How to complete this task ->
Look through the data below and show every line that includes "profile".

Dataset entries

Lemma wp_in_env {A} (m : M E A) (Q : result A → W → Prop) w : (∀ e r, Q r (with_env w e)) → wp (in_env m) Q w.
Proof. unfold wp, in_env. destruct (m (env w)) as [e r]. intros HQ. apply HQ. Qed.
Lemma wp_runtime (Q : result ConnectRuntime.t → W → Prop) w : Q (Ok (self w)) w → wp runtime Q w.
Proof. done. Qed.
Lemma wp_update f (Q : result () → W → Prop) w : Q (Ok ()) (with_self w (f (self w))) → wp (update f) Q w.
Proof. done. Qed.
Lemma wp_fresh (Q : result nat → W → Prop) w : Q (Ok (given w)) (given_one w) → wp fresh Q w.
Proof. done. Qed.
Lemma wp_runs n (Q : result () → W → Prop) w : Q (Ok ()) (with_running w ({[n]} ∪ running w)) → wp (runs n) Q w.
Proof. done. Qed.
Lemma wp_halts n (Q : result () → W → Prop) w : Q (Ok ()) (with_running w (running w ∖ {[n]})) → wp (halts n) Q w.
Proof. done. Qed.

(** ** What the lifecycle relies on

    Dropping providers and live grants does not fail, and threads can be started. *)
Class Calm : Prop := {
  calm_grants : ∀ e, is_ok (clear_grants e).2 = true;
  calm_disconnect : ∀ e, is_ok (disconnect_all e).2 = true;
  calm_thread : ∀ e, is_ok (start_thread e).2 = true }.

Lemma wp_quiet {A} (m : M E A) (Q : result A → W → Prop) w :
  (∀ e, is_ok (m e).2 = true) → (∀ e a, Q (Ok a) (with_env w e)) → wp (in_env m) Q w.
Proof.
  intros Hm HQ. unfold wp, in_env. specialize (Hm (env w)). destruct (m (env w)) as [e [a|x]]; [|done]. apply HQ.
Qed.
Lemma wp_answers {A} (m : M E A) a (Q : result A → W → Prop) w :
  (∀ e, (m e).2 = a) → (∀ e, Q a (with_env w e)) → wp (in_env m) Q w.
Proof.
  intros Hm HQ. unfold wp, in_env. specialize (Hm (env w)). destruct (m (env w)) as [e r]. cbn in Hm. subst r. apply HQ.
Qed.
Lemma wp_calm (m : M E ()) (Q : result () → W → Prop) w :
  (∀ e, is_ok (m e).2 = true) → (∀ e, Q (Ok ()) (with_env w e)) → wp (in_env m) Q w.
Proof. intros Hm HQ. apply wp_quiet; [done|]. intros e []. apply HQ. Qed.

Context {Hcalm : Calm}.

(** One step of the execution of a method. *)
Ltac wp_step :=
  cbv beta iota;
  match goal with
  | |- wp (_ ≫= _) _ _ => apply wp_bind
  | |- wp (mret _) _ _ => apply wp_ret
  | |- wp (lift _) _ _ => apply wp_lift
  | |- wp (attempt _ _) _ _ => apply wp_attempt
  | |- wp (outcome _) _ _ => apply wp_outcome
  | |- wp runtime _ _ => apply wp_runtime
  | |- wp (update _) _ _ => apply wp_update
  | |- wp fresh _ _ => apply wp_fresh
  | |- wp (runs _) _ _ => apply wp_runs
  | |- wp (halts _) _ _ => apply wp_halts
  | |- wp (in_env clear_grants) _ _ => apply wp_calm; [exact calm_grants|intros ?]
  | |- wp (in_env disconnect_all) _ _ => apply wp_calm; [exact calm_disconnect|intros ?]
  | |- wp (in_env start_thread) _ _ => apply wp_calm; [exact calm_thread|intros ?]
  | |- wp (in_env _) _ _ => let e := fresh "e" in let r := fresh "r" in apply wp_in_env; intros e r
  | |- wp (stop _) _ _ => unfold stop
  | |- wp (if ?b then _ else _) _ _ => destruct b eqn:?
  end; cbv beta iota.

(** ** What runs is referenced *)

Definition opt (n : option nat) : gset nat := match n with Some n => {[n]} | None => ∅ end.
Definition referenced (r : ConnectRuntime.t) : gset nat :=
  opt (_server r) ∪ opt (_pairing_server r) ∪ opt (number <$> _discovery r) ∪ opt (number <$> _expiry r).
(** What runs is referenced, and the reaper that is referenced runs. *)
Definition covered w : Prop :=
  running w ⊆ referenced (self w) ∧ ∀ x, _expiry (self w) = Some x → number x ∈ running w.
(** Nothing runs, and nothing that runs is referenced; nothing at all is. *)
Definition quiet w : Prop := running w = ∅ ∧ referenced (self w) = ∅ ∧ _expiry (self w) = None.
Definition idle w : Prop :=
  quiet w ∧ _service (self w) = false ∧ _connection_manager (self w) = false ∧ _network_pairing (self w) = false.
(** Neither the lock nor the status nor the generation changed. *)
Definition same_lock w w' : Prop :=
  profile w' = profile w ∧ _profile_lock (self w') = _profile_lock (self w) ∧
  _status (self w') = _status (self w) ∧ _generation (self w') = _generation (self w).

Lemma wp_stop_component n (Q : result () → W → Prop) w :
  (∀ e, Q (Ok ()) (with_env (with_running w (running w ∖ opt n)) e)) → wp (_stop_component n) Q w.
Proof.
  intros HQ. destruct n as [n|]; cbn [_stop_component opt] in *.
  - repeat wp_step. destruct r as [[]|x]; [apply HQ|wp_step; apply HQ].
  - wp_step. specialize (HQ (env w)). destruct w. unfold with_env, with_running in HQ. cbn in HQ.
    by rewrite difference_empty_L in HQ.
Qed.

Lemma wp_forget_and_stop (Q : result () → W → Prop) w : covered w → _expiry (self w) = None →
  (∀ w', idle w' → same_lock w w' → Q (Ok ()) w') → wp forget_and_stop Q w.
Proof.
  intros [Hr _] Hx HQ. unfold forget_and_stop. repeat wp_step. cbv beta iota.
  apply wp_stop_component. intros e1. wp_step. apply wp_stop_component. intros e2. cbv beta iota.
  apply wp_stop_component. intros e3. apply HQ; [|done]. unfold referenced in Hr. rewrite Hx in Hr.
  unfold idle, quiet, referenced. cbn. rewrite Hx. cbn. split_and!; [set_solver|set_solver|done..].
Qed.

Lemma wp_stop_expiry (Q : result () → W → Prop) w : covered w →
  (∀ w', covered w' → _expiry (self w') = None → same_lock w w' →
     _connection_manager (self w') = _connection_manager (self w) → Q (Ok ()) w') → wp _stop_expiry_worker Q w.
Proof.
  intros [Hr Hx] HQ. unfold _stop_expiry_worker. repeat wp_step. unfold referenced in Hr.
  destruct (_expiry (self w)) as [x|] eqn:E1.
  - unfold wp, join. rewrite bool_decide_true by (apply (Hx x eq_refl)). apply HQ; try done.
    split; [unfold referenced; cbn in *; set_solver|done].
  - wp_step. apply HQ; [|done..]. split; [unfold referenced; cbn in *; set_solver|done].
Qed.

Lemma wp_clear_components (Q : result () → W → Prop) w : covered w →
  (∀ w', idle w' → same_lock w w' → Q (Ok ()) w') → wp _clear_components Q w.
Proof.
  intros Hc HQ. unfold _clear_components. wp_step. apply wp_stop_expiry; [done|].
  intros w1 Hc1 Hx1 S1 _. repeat wp_step.
  all: apply wp_forget_and_stop; [done|done|]; intros w2 Hi S2; apply HQ; [done|].
  all: unfold same_lock in *; cbn in *; intuition congruence.
Qed.
Lemma quiet_covered w : quiet w → covered w.
Proof. intros (Hr & Hf & Hx). split; [rewrite Hr; set_solver|]. intros x. by rewrite Hx. Qed.

(** ** Starting *)

Lemma wp_start_listeners s p (Q : result ((Z * option bool) * Z + exn) → W → Prop) w : quiet w →
  (∀ ports e, Q (Ok (inl ports)) (with_env (with_running w ({[p]} ∪ ({[s]} ∪ running w))) e)) →
  (∀ error w', idle w' → same_lock w w' → Q (Ok (inr error)) w') →
  (∀ error w', covered w' → same_lock w w' → Q (Err error) w') →
  wp (start_listeners s p) Q w.
Proof.
  intros (Hr & Hf & Hx) Hok Hun Herr. unfold start_listeners, start_server.
  assert (∀ w1 (error : exn), running w1 ⊆ {[s]} → self w1 = self w → profile w1 = profile w →
    wp (stopped ← outcome (stop p); stop s;; lift stopped;; _clear_components;;
        if exn_isa error OSError then mret (inr error) else lift (Err error)) Q w1) as Hfail.
  { intros w1 error Hs1 Hself Hprof.
    assert (∀ e, quiet (with_env (with_running w1 (running w1 ∖ {[p]} ∖ {[s]})) e)) as Hq
      by (intros e; unfold quiet; cbn; rewrite Hself; split; [set_solver|done]).
    assert (∀ e x, same_lock w (with_env (with_running w1 x) e)) as Hlock
      by (intros e x; unfold same_lock; cbn; by rewrite Hself).
    repeat wp_step. destruct r0 as [[]|x]; [|by apply Herr; [apply quiet_covered, (Hq e0)|apply Hlock]].
    repeat wp_step. destruct r as [[]|x]; [|by apply Herr; [apply quiet_covered, (Hq e0)|apply Hlock]].
    wp_step. apply wp_clear_components; [apply quiet_covered, (Hq e0)|]. intros w' Hi S.
    assert (same_lock w w') as S' by (destruct (Hlock e0 (running w1 ∖ {[p]} ∖ {[s]})) as (?&?&?&?), S as (?&?&?&?);
      unfold same_lock; cbn in *; intuition congruence).
    wp_step; wp_step; [by apply Hun|]. apply Herr; [|done]. by apply quiet_covered, Hi. }
  repeat wp_step. destruct r as [port|x]; cbv beta iota.
  2: { apply Hfail; [cbn; set_solver|done..]. }
  repeat wp_step. destruct r as [port'|x]; cbv beta iota; [|apply Hfail; [cbn; set_solver|done..]].
  repeat wp_step. apply Hok.
Qed.
(** Both listeners run and are referenced, and the discovery with its reaper if it started. *)
Definition up w : Prop :=
  ∃ s p, _server (self w) = Some s ∧ _pairing_server (self w) = Some p ∧ s ≠ p ∧
    _service (self w) = true ∧ _connection_manager (self w) = true ∧ _network_pairing (self w) = true ∧
    if RuntimeStatus.discovery_started (_status (self w))
    then ∃ d x, _discovery (self w) = Some d ∧ _expiry (self w) = Some x ∧ running w = {[s; p; number d; number x]}
    else _expiry (self w) = None ∧ running w = {[s; p]}.

Lemma up_covered w : up w → covered w.
Proof.
  intros (s & p & Hs & Hp & _ & _ & _ & _ & Hd). unfold covered, referenced. rewrite Hs, Hp.
  destruct (RuntimeStatus.discovery_started _).
  - destruct Hd as (d & x & -> & -> & ->). split; [cbn; set_solver|]. intros y [= <-]. set_solver.
  - destruct Hd as [-> ->]. split; [cbn; set_solver|done].
Qed.

(** The lock and the generation did not change. *)
Definition same_place w w' : Prop :=
  profile w' = profile w ∧ _profile_lock (self w') = _profile_lock (self w) ∧ _generation (self w') = _generation (self w).
Lemma lock_place w w' : same_lock w w' → same_place w w'.
Proof. by intros (? & ? & _ & ?). Qed.
#[local] Instance same_place_trans : Transitive same_place.
Proof. unfold same_place. intros w1 w2 w3 (?&?&?) (?&?&?). split_and!; congruence. Qed.

(** What the end of a start has done. *)
Definition settled_start w (r : result RuntimeStatus.t) w' : Prop :=
  same_place w w' ∧
  match r with
  | Ok s => _status (self w') = s ∧
      (RuntimeStatus.state s = STARTED ∧ up w' ∨ RuntimeStatus.state s = LISTENER_UNAVAILABLE ∧ idle w')
  | Err _ => covered w'
  end.

Lemma wp_discovery generation ports fingerprint w s p : _server (self w) = Some s → _pairing_server (self w) = Some p →
  s ≠ p → _service (self w) = true → _connection_manager (self w) = true → _network_pairing (self w) = true →
  _discovery (self w) = None → _expiry (self w) = None → running w = {[s; p]} →
  wp (start_discovery_and_reaper discovery_enabled bind_host generation ports fingerprint) (settled_start w) w.
Proof.
  intros Hs Hp Hne Hsv Hcm Hnp Hd Hx Hr. unfold start_discovery_and_reaper, started_status, set_status, _start_expiry_worker.
  assert (∀ st w', _status (self w') = st → RuntimeStatus.state st = STARTED → RuntimeStatus.discovery_started st = false →
    _server (self w') = Some s → _pairing_server (self w') = Some p → _service (self w') = true →
    _connection_manager (self w') = true → _network_pairing (self w') = true → _expiry (self w') = None →
    running w' = {[s; p]} → same_place w w' → settled_start w (Ok st) w') as Hup.
  { intros st w' Hst ??????????. split; [done|]. split; [done|]. left. split; [done|]. exists s, p.
    rewrite Hst. split_and!; try done. by case_match. }
  wp_step; [repeat wp_step; by apply Hup|]. repeat wp_step. destruct r as [[]|x].
  2: { repeat wp_step. by apply Hup. }
  repeat wp_step. destruct r as [[yes reason]|x]; [|split; [done|]; split; [|by cbn; rewrite Hx]].
  2: { cbn. unfold referenced. rewrite Hs, Hp, Hd, Hx, Hr. cbn. set_solver. }
  cbn [fst snd]. destruct yes.
  - repeat wp_step. split; [done|]. split; [done|]. left. split; [done|]. exists s, p. cbn. split_and!; try done.
    eexists _, _. split; [done|]. split; [done|]. cbn. rewrite Hr. set_solver.
  - repeat wp_step. by apply Hup.
Qed.
Lemma settled_place w w1 r w' : same_place w w1 → settled_start w1 r w' → settled_start w r w'.
Proof. intros S [S' Hr]. split; [by etrans|done]. Qed.
Lemma settled_error w w' e : same_place w w' → covered w' → settled_start w (Err e) w'.
Proof. by split. Qed.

Answer section ->
  profile w' = profile w ∧ _profile_lock (self w') = _profile_lock (self w) ∧
  assert (∀ w1 (error : exn), running w1 ⊆ {[s]} → self w1 = self w → profile w1 = profile w →
  profile w' = profile w ∧ _profile_lock (self w') = _profile_lock (self w) ∧ _generation (self w') = _generation (self w).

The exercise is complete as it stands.